*WHAT YOU ARE ASKED TO DO*
An identical copy of all the entries is the required result.

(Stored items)
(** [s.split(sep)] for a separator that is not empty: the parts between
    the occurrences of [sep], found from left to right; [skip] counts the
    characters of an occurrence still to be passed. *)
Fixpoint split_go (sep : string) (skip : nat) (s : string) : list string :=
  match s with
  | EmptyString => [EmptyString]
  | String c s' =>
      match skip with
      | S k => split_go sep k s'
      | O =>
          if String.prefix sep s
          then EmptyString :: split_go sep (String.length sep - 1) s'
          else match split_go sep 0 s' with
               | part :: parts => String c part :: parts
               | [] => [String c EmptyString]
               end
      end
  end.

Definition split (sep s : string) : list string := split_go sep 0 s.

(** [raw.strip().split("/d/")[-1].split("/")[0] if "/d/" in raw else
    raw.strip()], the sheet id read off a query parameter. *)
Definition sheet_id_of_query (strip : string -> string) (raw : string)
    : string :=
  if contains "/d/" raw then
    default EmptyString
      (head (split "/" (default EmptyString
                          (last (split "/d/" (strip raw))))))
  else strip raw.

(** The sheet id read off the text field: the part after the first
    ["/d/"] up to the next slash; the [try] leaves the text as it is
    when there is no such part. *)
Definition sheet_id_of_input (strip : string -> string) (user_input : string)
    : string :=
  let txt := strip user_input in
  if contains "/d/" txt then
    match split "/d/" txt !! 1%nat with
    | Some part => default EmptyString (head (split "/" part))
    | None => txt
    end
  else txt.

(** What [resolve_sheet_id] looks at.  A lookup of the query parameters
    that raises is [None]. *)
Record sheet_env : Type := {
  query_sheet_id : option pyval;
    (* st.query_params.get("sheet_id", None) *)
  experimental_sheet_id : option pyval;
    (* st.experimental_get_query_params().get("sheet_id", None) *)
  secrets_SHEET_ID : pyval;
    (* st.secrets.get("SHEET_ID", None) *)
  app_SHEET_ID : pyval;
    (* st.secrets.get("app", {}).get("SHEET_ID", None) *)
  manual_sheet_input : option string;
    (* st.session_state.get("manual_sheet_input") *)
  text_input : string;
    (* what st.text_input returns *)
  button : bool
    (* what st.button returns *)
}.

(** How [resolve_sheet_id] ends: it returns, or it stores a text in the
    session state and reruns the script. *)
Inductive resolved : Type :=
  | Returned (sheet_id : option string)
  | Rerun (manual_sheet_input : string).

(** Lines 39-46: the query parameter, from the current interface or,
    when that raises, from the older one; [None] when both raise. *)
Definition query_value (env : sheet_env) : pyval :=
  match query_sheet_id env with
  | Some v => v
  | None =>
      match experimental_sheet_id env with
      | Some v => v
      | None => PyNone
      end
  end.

*TASK RESPONSE*
(** [s.split(sep)] for a separator that is not empty: the parts between
    the occurrences of [sep], found from left to right; [skip] counts the
    characters of an occurrence still to be passed. *)
Fixpoint split_go (sep : string) (skip : nat) (s : string) : list string :=
  match s with
  | EmptyString => [EmptyString]
  | String c s' =>
      match skip with
      | S k => split_go sep k s'
      | O =>
          if String.prefix sep s
          then EmptyString :: split_go sep (String.length sep - 1) s'
          else match split_go sep 0 s' with
               | part :: parts => String c part :: parts
               | [] => [String c EmptyString]
               end
      end
  end.

Definition split (sep s : string) : list string := split_go sep 0 s.

(** [raw.strip().split("/d/")[-1].split("/")[0] if "/d/" in raw else
    raw.strip()], the sheet id read off a query parameter. *)
Definition sheet_id_of_query (strip : string -> string) (raw : string)
    : string :=
  if contains "/d/" raw then
    default EmptyString
      (head (split "/" (default EmptyString
                          (last (split "/d/" (strip raw))))))
  else strip raw.

(** The sheet id read off the text field: the part after the first
    ["/d/"] up to the next slash; the [try] leaves the text as it is
    when there is no such part. *)
Definition sheet_id_of_input (strip : string -> string) (user_input : string)
    : string :=
  let txt := strip user_input in
  if contains "/d/" txt then
    match split "/d/" txt !! 1%nat with
    | Some part => default EmptyString (head (split "/" part))
    | None => txt
    end
  else txt.

(** What [resolve_sheet_id] looks at.  A lookup of the query parameters
    that raises is [None]. *)
Record sheet_env : Type := {
  query_sheet_id : option pyval;
    (* st.query_params.get("sheet_id", None) *)
  experimental_sheet_id : option pyval;
    (* st.experimental_get_query_params().get("sheet_id", None) *)
  secrets_SHEET_ID : pyval;
    (* st.secrets.get("SHEET_ID", None) *)
  app_SHEET_ID : pyval;
    (* st.secrets.get("app", {}).get("SHEET_ID", None) *)
  manual_sheet_input : option string;
    (* st.session_state.get("manual_sheet_input") *)
  text_input : string;
    (* what st.text_input returns *)
  button : bool
    (* what st.button returns *)
}.

(** How [resolve_sheet_id] ends: it returns, or it stores a text in the
    session state and reruns the script. *)
Inductive resolved : Type :=
  | Returned (sheet_id : option string)
  | Rerun (manual_sheet_input : string).

(** Lines 39-46: the query parameter, from the current interface or,
    when that raises, from the older one; [None] when both raise. *)
Definition query_value (env : sheet_env) : pyval :=
  match query_sheet_id env with
  | Some v => v
  | None =>
      match experimental_sheet_id env with
      | Some v => v
      | None => PyNone
      end
  end.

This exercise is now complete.